Celui de Janis Otsiemi est percutant, pas de temps mort, pas d’analyse psychologique des personnages, beaucoup de dialogues et une atmosphère haute en couleurs. Quelques mots ou expressions sortis tout droit du pays (mais sans jamais forcer le trait) installent un climat de temps à autre débridé qui contrebalance la gravité du propos.
« Boukinda était un vrai Gabonais. Il pensait comme la plupart de ses compatriotes qu’un homme viril doit avoir une plantation et un jardin. Entendez par là, une femme légitime et un deuxième bureau* en cas de coup dur ». (*une maîtresse)

Nous sommes donc au Gabon, dans la capitale, deux hommes de la direction générale de la recherche enquêtent sur le meurtre d’un journaliste (son corps a été trouvé sur la plage), bien connu pour les articles qu’il écrivait. Dans ses écrits il ne manquait pas d’« écorcher » le gouvernement. Parallèlement, les employés de la police judiciaire cherchent à retrouver un chauffard qui a causé la mort d’une femme et de son bébé, un pédophile qui attire les jeunes et belles collégiennes pour les filmer ainsi que toutes les affaires quotidiennes qu’il faut traiter vite et bien.

Evidemment, toutes ces intrigues finiront par se croiser, s’entrecroiser et accessoirement se résoudre. Car ce n’est pas l’essentiel. Le récit de l’auteur nous montre le quotidien d’une police sans ordinateur, sans modernisme, obligée de prendre les moyens du bord (forcément plus lents) pour essayer de démêler les fils… Une pléthore d’individus qui fait avec les moyens du bord, qui sont, disons-le, un peu archaïques….

Corruption, secrets plus ou moins bien gardés, misère sociale, trafic, insécurité, sont aussi des «membres » à part entière du texte, tout comme Libreville dont on sent la présence presque à chaque page.
L’auteur décrit les situations que nous suivons mais alimente aussi son propos de petits événements quotidiens nous permettant d’avoir un aperçu de la vie là-bas.
Les mœurs sont différentes de celles de la France et c’est surprenant parfois (notamment la place des maîtresses qui, je l’espère, n’est pas une généralité.)

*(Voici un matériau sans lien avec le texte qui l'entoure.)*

(** * comfyui-sdk: client, pool, session and pipeline

    A shallow embedding of the TypeScript sources
      - utils.ts     (exponentialBackoff, isBinaryManifest, applyNodeInputs,
                      applyNodeOutputs, extractFileExtension, ...)
      - client.ts    (ComfyUIClient: getHistory, pollUntilDone, walkLeaves, run,
                      headers, the base URL)
      - pool.ts      (ComfyUIPool: acquire, createSession, withSession, metrics)
      - session.ts   (ComfyUISession)
      - pipeline.ts  (ArtifactPipeline)
      - type-utils.ts (validateInputs)
      - logger.ts    (Logger)
    and the properties of the design document that are stated about them,
    followed by further properties read off the code.

    Conventions.  JavaScript numbers that hold millisecond delays, indices
    and JSON numbers are integers of [Z]; the pool, whose code can produce
    [NaN] and divides two counters, uses the type [number] of module [Pool]
    (exact rationals plus the special values).  The code computes with
    IEEE doubles: module [Double] has the two computations where that
    matters (the back-off and the load ratios) in the doubles of the
    kernel, and the statements about them carry the range in which the
    integers and rationals are what the doubles give.  JavaScript strings are
    [string]; arrays are lists; plain objects are association lists in
    property enumeration order.  Asynchronous functions are modelled by
    their sequential behaviour: a result (or a thrown error) together with
    the list of observable events they performed.

    The file has two parts: the embedding (definitions only), then the
    lemmas and theorems about it. *)

From Stdlib Require Import ZArith QArith Qcanon Ascii Bool Lia.
From Stdlib Require Import Numbers.DecimalString Numbers.DecimalNat Numbers.DecimalZ.
From Stdlib Require Floats Uint63.
From stdpp Require Import numbers base tactics option gmap strings list.

Local Open Scope Z_scope.
Set Warnings "-register-all".

(* ===================================================================== *)
(** * Part I: the embedding *)
(* ===================================================================== *)

(** ** JavaScript values *)

Module Js.

(** The dynamically typed values the SDK passes around: parsed JSON from the
    server, processor outputs, artifact payloads.  [Num] holds the integer
    valued numbers; [Buf] is a Node.js [Buffer].  An object is the list of
    its own properties in the order in which JavaScript enumerates them
    (for parsed JSON: the keys that are array indices in ascending order,
    then the others as they were written); what objects inherit from
    [Object.prototype] is not part of the list. *)
Inductive value : Type :=
  | Undefined
  | Null
  | Bool (b : bool)
  | Num (z : Z)
  | Str (s : string)
  | Buf (data : list Byte.byte)
  | Arr (items : list value)
  | Obj (props : list (string * value)).

(** Thrown exceptions. *)
Inductive error : Type :=
  | Error (msg : string)
  | TypeError (msg : string).

(** How a piece of code ends: with a value, with a thrown exception, or,
    for the poll loop run against finitely many scripted replies of the
    server, [Running]: the replies are used up and the loop is still
    polling. *)
Inductive outcome (A : Type) : Type :=
  | Ok (a : A)
  | Throw (e : error)
  | Running.
Arguments Ok {A} a.
Arguments Throw {A} e.
Arguments Running {A}.

(** JavaScript truthiness ([if (v)], [v || d], [!v]). *)
Definition truthy (v : value) : bool :=
  match v with
  | Undefined | Null => false
  | Bool b => b
  | Num z => negb (z =? 0)
  | Str s => negb (bool_decide (s = EmptyString))
  | Buf _ | Arr _ | Obj _ => true
  end.

Definition isUndefined (v : value) : bool :=
  match v with Undefined => true | _ => false end.

Definition isString (v : value) : bool :=
  match v with Str _ => true | _ => false end.

Definition isPlainObject (v : value) : bool :=
  match v with Obj _ => true | _ => false end.

(** [o[k]] on the property list of an object: [None] is a missing property.
    For a key that is the name of a property objects inherit
    ([toString], [constructor], ...: [TypeUtils.object_prototype_keys])
    JavaScript finds the inherited property where the list has none;
    statements that read a key which may be missing are made for other
    keys. *)
Fixpoint get_prop (o : list (string * value)) (k : string) : option value :=
  match o with
  | [] => None
  | (k', v) :: o' => if bool_decide (k' = k) then Some v else get_prop o' k
  end.

(** [o[k] = v]: an existing property keeps its place, a new one goes last
    (in JavaScript a new key that is an array index is enumerated before
    the keys that are not; the statements about written objects read them
    by key). *)
Fixpoint set_prop (o : list (string * value)) (k : string) (v : value)
  : list (string * value) :=
  match o with
  | [] => [(k, v)]
  | (k', v') :: o' =>
      if bool_decide (k' = k) then (k, v) :: o' else (k', v') :: set_prop o' k v
  end.

(** Decimal text of an array index or of a number, [String(i)]. *)
Definition string_of_nat (n : nat) : string :=
  NilEmpty.string_of_uint (Nat.to_uint n).

Definition string_of_Z (z : Z) : string :=
  NilEmpty.string_of_int (Z.to_int z).

(** [s.split('.')]. *)
Fixpoint split_dot (s : string) : list string :=
  match s with
  | EmptyString => [EmptyString]
  | String c s' =>
      if bool_decide (c = "."%char) then EmptyString :: split_dot s'
      else match split_dot s' with
           | [] => [String c EmptyString]
           | seg :: segs => String c seg :: segs
           end
  end.

(** *** [JSON.stringify] *)

Definition dquote : ascii := "034"%char.
Definition backslash : ascii := "092"%char.
(** * netreg: data models and PyTorch classifier

    A shallow embedding of [data_models.py] (class [DataModel]) and of
    [utilities/classify_pytorch.py] (class [TorchLR]).

    A [DataModel] instance is an attribute dictionary ([gmap string pyval]),
    so that [hasattr] and reads of attributes that were never assigned
    behave as in the source; a [TorchLR] instance is a record whose late
    attributes are options.  Exceptions are values of [exn]; a method is a
    function from the object (and the outside world) to a result and the
    mutated object: mutations made before a [raise] survive it, as they do
    in Python.  numpy's float64 is Rocq's binary64 [float]; scikit-learn,
    torch, the file system and the PLIER subprocess are parameters of the
    development, and of pandas the operations that the code calls are
    written out on lists. *)

From Stdlib Require Import Floats QArith.
From stdpp Require Import base option list strings pretty gmap sorting.

Local Open Scope string_scope.
Local Open Scope Z_scope.

(** ** Python exceptions and the two monads *)

Inductive exn : Type :=
| ValueError (msg : string)
| AttributeError (msg : string)
| TypeError (msg : string)
| IndexError (msg : string)
| KeyError (msg : string)
| AssertionError (msg : string)
| LibraryError (msg : string).
  (* LibraryError: whatever a library call or the operating system raises
     on its own account (a failed fit, a missing file, a non-zero exit). *)

Definition result (A : Type) : Type := exn + A.

Definition raise {A} (e : exn) : result A := inl e.

#[export] Instance result_ret : MRet result := fun A x => inr x.
#[export] Instance result_bind : MBind result := fun A B f m =>
  match m with inl e => inl e | inr x => f x end.
#[export] Instance result_fmap : FMap result := fun A B f m =>
  match m with inl e => inl e | inr x => inr (f x) end.

(** [M S A]: a computation on a mutable state [S] that returns an [A] or
    raises; the state is returned in both cases. *)
Definition M (S A : Type) : Type := S -> result A * S.

#[export] Instance M_ret {S} : MRet (M S) := fun A x s => (inr x, s).
#[export] Instance M_bind {S} : MBind (M S) := fun A B f m s =>
  match m s with
  | (inl e, s') => (inl e, s')
  | (inr x, s') => f x s'
  end.

Definition throw {S A} (e : exn) : M S A := fun s => (inl e, s).
Definition get {S} : M S S := fun s => (inr s, s).
Definition modify {S} (f : S -> S) : M S unit := fun s => (inr tt, f s).
Definition lift {S A} (r : result A) : M S A := fun s => (r, s).

Definition is_ok {A} (r : result A) : bool :=
  match r with inr _ => true | inl _ => false end.

Fixpoint mapM {A B} (f : A -> result B) (l : list A) : result (list B) :=
  match l with
  | [] => mret []
  | x :: l' => y ← f x; ys ← mapM f l'; mret (y :: ys)
  end.

Lemma mapM_Forall2 {A B} (f : A -> result B) (R : A -> B -> Prop)
    (l : list A) :
  Forall (fun x => exists y, f x = inr y /\ R x y) l ->
  exists ys, mapM f l = inr ys /\ Forall2 R l ys.
Proof.
  induction 1 as [|x l (y & Hy & HR) _ (ys & Hys & HRs)]; [by eexists|].
  exists (y :: ys). simpl. rewrite Hy. simpl. rewrite Hys.
  by split; [|constructor].
Qed.

(** A bind that returns went through a first step that returned. *)
Lemma bind_inv {S A B} (m : M S A) (k : A -> M S B) (s s2 : S) (y : B) :
  (m ≫= k) s = (inr y, s2) ->
  exists x s1, m s = (inr x, s1) /\ k x s1 = (inr y, s2).
Proof.
  unfold mbind, M_bind. destruct (m s) as [[e|x] s1]; [done|]. eauto.
Qed.

Ltac inv_bind H :=
  let H1 := fresh "Hstep" in
  apply bind_inv in H as (? & ? & H1 & H).

(** Invariants of a computation: [keeps I m] when [m] leads from a state in
    [I] to a state in [I], whether it returns or raises, and
    [never_returns I m] when [m] raises from every state in [I]. *)
Section Invariants.

Context {S : Type} (I : S -> Prop).

Definition keeps {A} (m : M S A) : Prop := forall s, I s -> I (m s).2.

Definition never_returns {A} (m : M S A) : Prop :=
  forall s, I s -> is_ok (m s).1 = false.

Lemma keeps_bind {A B} (m : M S A) (k : A -> M S B) :
  keeps m -> (forall x, keeps (k x)) -> keeps (m ≫= k).
Proof.
  intros Hm Hk s Hs. unfold mbind, M_bind. specialize (Hm s Hs).
  destruct (m s) as [[e|x] s']; simpl in *; [done|]. by apply Hk.
Qed.

Lemma keeps_ret {A} (x : A) : keeps (mret x).
Proof. by intros s. Qed.

Lemma keeps_lift {A} (r : result A) : keeps (lift r).
Proof. by intros s. Qed.

Lemma keeps_throw {A} (e : exn) : keeps (@throw S A e).
Proof. by intros s. Qed.

Lemma never_bind_l {A B} (m : M S A) (k : A -> M S B) :
  never_returns m -> never_returns (m ≫= k).
Proof.
  intros Hm s Hs. unfold mbind, M_bind. specialize (Hm s Hs).
  by destruct (m s) as [[e|x] s'].
Qed.

Lemma never_bind_r {A B} (m : M S A) (k : A -> M S B) :
  keeps m -> (forall x, never_returns (k x)) -> never_returns (m ≫= k).
Proof.
  intros Hm Hk s Hs. unfold mbind, M_bind. specialize (Hm s Hs).
  destruct (m s) as [[e|x] s']; simpl in *; [done|]. by apply Hk.
Qed.

Lemma never_lift_error {A} (e : exn) : never_returns (lift (@inl exn A e)).
Proof. by intros s. Qed.

End Invariants.
(* ===== verification/_CoqProject ===== *)
-Q . S2P
Prelude.v
Programs.v
Identity.v
Reservation.v
EventStore.v
Snapshots.v
Facade.v
Lifecycle.v
Mailbox.v
Registry.v
Effect.v
Actor.v
ActorProps.v
Session.v
EffectStore.v
Queue.v
RetryPolicy.v
Acceptor.v
Runner.v
Delivery.v
ReadSide.v
Projection.v
ActivationScheduler.v
AdvisoryScheduler.v
Fingerprint.v
Security.v
Trace.v
Tenancy.v
Dispatch.v
Idempotency.v
ClaimSet.v
Jwt.v
Der.v
Jwks.v
Introspection.v
Oidc.v
ApiKey.v
Retention.v
Health.v
ServiceRegistry.v
Sql.v
Drivers.v
SqlReservation.v
SqlReadSide.v
SqlEffects.v
SqlEvents.v
Providers.v
Composition.v
Application.v
RuntimeLifecycle.v
SqlRows.v
Layers.v
Backfill.v
Executions.v
EntityRuntime.v
ServiceMacro.v
Transport.v
Drain.v
Telemetry.v
RetentionWorkers.v
(* ===== verification/Identity.v ===== *)
(** * Identities and receipts

    The value types the persistence ports are stated with: the identifiers of
    the [id_type!] macro, operation keys and fingerprints, receipts, the
    persistence error type and the resolution of a tenant argument. *)

From S2P Require Import Prelude.

(** ** [id_type!]

    The macro generates one validated newtype per identity; the tag keeps the
    instances apart. *)
Inductive id_tag := TenantTag | IdempotencyTag.

Record id_type (t : id_tag) := mk_id { id_str : string }.
Arguments mk_id {t} id_str.
Arguments id_str {t} _.

Definition TenantId := id_type TenantTag.
Definition IdempotencyKey := id_type IdempotencyTag.

(** The macro's error struct is a unit. *)
Inductive id_error := IdError.

Definition id_new (t : id_tag) (s : string) : result id_error (id_type t) :=
  if is_blank s then Err IdError else Ok (mk_id s).

#[export] Instance id_type_eq_dec t : EqDecision (id_type t).
Proof. solve_decision. Defined.

#[export] Instance id_type_countable t : Countable (id_type t).
Proof. by apply (inj_countable' id_str mk_id); intros []. Defined.

#[export] Instance TenantId_eq_dec : EqDecision TenantId := id_type_eq_dec _.
#[export] Instance TenantId_countable : Countable TenantId := id_type_countable _.
#[export] Instance IdempotencyKey_eq_dec : EqDecision IdempotencyKey := id_type_eq_dec _.
#[export] Instance IdempotencyKey_countable : Countable IdempotencyKey :=
  id_type_countable _.

(** ** Operation keys *)
Definition MAX_LEN : Z := 255.

Inductive OperationKeyError := KeyEmpty | KeyTooLong.

Record OperationKey := mk_key { key_str : string }.

Definition OperationKey_parse (s : string) : result OperationKeyError OperationKey :=
  if is_blank s then Err KeyEmpty
  else if decide (MAX_LEN < str_len s)%Z then Err KeyTooLong
  else Ok (mk_key s).

Record OperationFingerprint := mk_fingerprint { fingerprint_str : string }.

#[export] Instance OperationKey_eq_dec : EqDecision OperationKey.
Proof. solve_decision. Defined.
#[export] Instance OperationKey_countable : Countable OperationKey.
Proof. by apply (inj_countable' key_str mk_key); intros []. Defined.
#[export] Instance OperationFingerprint_eq_dec : EqDecision OperationFingerprint.
Proof. solve_decision. Defined.

(** The key and the fingerprint of one operation, always together. *)
Record OperationIdentity := mk_identity {
  identity_key : OperationKey;
  identity_fingerprint : OperationFingerprint;
}.

(** ** The redacted key

    [sha256] is the digest of the [sha2] crate. *)
Definition hex_digit (n : N) : string :=
  match n with
  | 0 => "0" | 1 => "1" | 2 => "2" | 3 => "3" | 4 => "4" | 5 => "5"
  | 6 => "6" | 7 => "7" | 8 => "8" | 9 => "9" | 10 => "a" | 11 => "b"
  | 12 => "c" | 13 => "d" | 14 => "e" | _ => "f"
  end%N.

(** [{byte:02x}] *)
Definition hex_byte (b : Byte.byte) : string :=
  (hex_digit (Byte.to_N b / 16) +:+ hex_digit (Byte.to_N b mod 16))%N.

Definition HASH_HEX_LEN : nat := 16.

Definition OperationKeyHash_of
    (sha256 : list Byte.byte → list Byte.byte) (key : OperationKey) : string :=
  let digest := sha256 (string_bytes (key_str key)) in
  foldl (λ hex byte, hex +:+ hex_byte byte) "" (take (HASH_HEX_LEN / 2) digest).

(** ** Receipts *)
Inductive AggregateOutcome :=
| Events (version_from version_to : Z)
| NoEvents.

Inductive AggregateOutcomeError := OutcomeInverted | OutcomeEmpty.

Definition AggregateOutcome_events (version_from version_to : Z) :
    result AggregateOutcomeError AggregateOutcome :=
  if decide (version_to = version_from - 1)%Z then Err OutcomeEmpty
  else if decide (version_to < version_from)%Z then Err OutcomeInverted
  else Ok (Events version_from version_to).

#[export] Instance AggregateOutcome_eq_dec : EqDecision AggregateOutcome.
Proof. solve_decision. Defined.

Record OperationReceipt := mk_receipt {
  receipt_aggregate_type : string;
  receipt_aggregate_id : string;
  receipt_tenant : option TenantId;
  receipt_operation_key : OperationKey;
  receipt_fingerprint : OperationFingerprint;
  receipt_outcome : AggregateOutcome;
}.

#[export] Instance OperationReceipt_eq_dec : EqDecision OperationReceipt.
Proof. solve_decision. Defined.

(** ** Persistence errors and tenant resolution *)
Inductive PersistenceError :=
| NotFound (aggregate_id : string)
| Conflict (aggregate_id : string) (expected actual : Z)
| MissingTenant
| PInternal (msg : string).

#[export] Instance PersistenceError_eq_dec : EqDecision PersistenceError.
Proof. solve_decision. Defined.

Definition resolve_tenant (tenant_id : option string) :
    result PersistenceError (option string) :=
  match tenant_id with
  | None => Ok None
  | Some t => if decide (t = "") then Err MissingTenant else Ok (Some t)
  end.

(** [StoredEvent]: an event with the operation key it was produced under. *)
Record StoredEvent (E : Type) := mk_stored {
  stored_event : E;
  stored_operation_key : option OperationKey;
}.
Arguments mk_stored {E} stored_event stored_operation_key.
Arguments stored_event {E} _.
Arguments stored_operation_key {E} _.

Definition StoredEvent_new {E} (event : E) : StoredEvent E := mk_stored event None.
Definition with_operation_key {E} (self : StoredEvent E) (operation_key : OperationKey) :
    StoredEvent E := mk_stored (stored_event self) (Some operation_key).

(** [format!("{a}-{b}")], the joined aggregate identifier. *)
Definition join_id (aggregate_type aggregate_id : string) : string :=
  aggregate_type +:+ "-" +:+ aggregate_id.

(** ** Properties *)

Lemma OperationKey_parse_Ok s k :
  OperationKey_parse s = Ok k ↔
  k = mk_key s ∧ is_blank s = false ∧ (str_len s ≤ MAX_LEN)%Z.
Proof.
  unfold OperationKey_parse. destruct (is_blank s); [naive_solver|].
  case_decide; [naive_solver lia|]. naive_solver lia.
Qed.

Lemma AggregateOutcome_events_Ok a b o :
  AggregateOutcome_events a b = Ok o ↔ o = Events a b ∧ (a ≤ b)%Z.
Proof.
  unfold AggregateOutcome_events. repeat case_decide; naive_solver lia.
Qed.

Lemma resolve_tenant_Ok t o :
  resolve_tenant t = Ok o ↔ o = t ∧ t ≠ Some "".
Proof.
  destruct t as [t|]; simpl; [case_decide; naive_solver|naive_solver].
Qed.

Lemma resolve_tenant_Err t e :
  resolve_tenant t = Err e ↔ e = MissingTenant ∧ t = Some "".
Proof.
  destruct t as [t|]; simpl; [case_decide; naive_solver|naive_solver].
Qed.

Lemma resolve_tenant_cases t :
  (t = Some "" ∧ resolve_tenant t = Err MissingTenant) ∨
  (t ≠ Some "" ∧ resolve_tenant t = Ok t).
Proof. destruct t as [t|]; simpl; [case_decide; naive_solver|naive_solver]. Qed.

Lemma length_hex_digit n : String.length (hex_digit n) = 1.
Proof.
  unfold hex_digit. repeat case_match; done.
Qed.

Lemma str_length_app (s t : string) :
  String.length (s +:+ t) = String.length s + String.length t.
Proof. induction s as [|a s IH]; simpl; [done|]. by rewrite IH. Qed.

Lemma length_hex_byte b : String.length (hex_byte b) = 2.
Proof. unfold hex_byte. by rewrite str_length_app, !length_hex_digit. Qed.

Lemma length_hex_fold bs acc :
  String.length (foldl (λ hex byte, hex +:+ hex_byte byte) acc bs)
  = String.length acc + 2 * length bs.
Proof.
  revert acc. induction bs as [|b bs IH]; intros acc; cbn [foldl length]; [lia|].
  rewrite IH, str_length_app, length_hex_byte. lia.
Qed.

(** The emitted token is always 16 characters, whatever the key's length, as
    long as the digest has its documented 32 bytes. *)
Lemma OperationKeyHash_length sha256 key :
  (∀ b, length (sha256 b) = 32) →
  String.length (OperationKeyHash_of sha256 key) = HASH_HEX_LEN.
Proof.
  intros Hlen. unfold OperationKeyHash_of.
  rewrite length_hex_fold, length_take, Hlen. done.
Qed.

La plume de l’écrivain gabonais est abordable, fluide, agrémentée de nombreux dialogues qui donnent du mouvement. De plus, les événements s’enchaînent très vite et tout cela est très vivant.
Les protagonistes sont à l’image du pays où ils vivent : parfois nonchalants, parfois vifs, mais attachants et attachés viscéralement à leur terre même s’ils leur arrivent d’exprimer d’autres envies. A ce sujet, Janis Otsiemi décrit avec finesse le pan politique qu’il a choisi de présenter.

C’est un très bon roman et je trouve que l’auteur se bonifie avec le temps, le bon vin ou l’expérience ?

Ayant lu « Le chasseur de lucioles » du même auteur, je me permets une parenthèse. Ce dernier roman est plus « sage » plus « posé » que « Le chasseur de lucioles ». Il y a moins d’argot et j’ai trouvé que le « dosage était meilleur ».
Janis Otsiemi manie toujours le verbe avec humour mais il semble assagi, à moins que le contexte, politique, mis en avant dans ce récit, lui ait imposé indirectement une certaine réserve.

NB: pour sourire: "être aussi long que son crayon" ne signifie pas être grand et mince mais avoir fait des études universitaires...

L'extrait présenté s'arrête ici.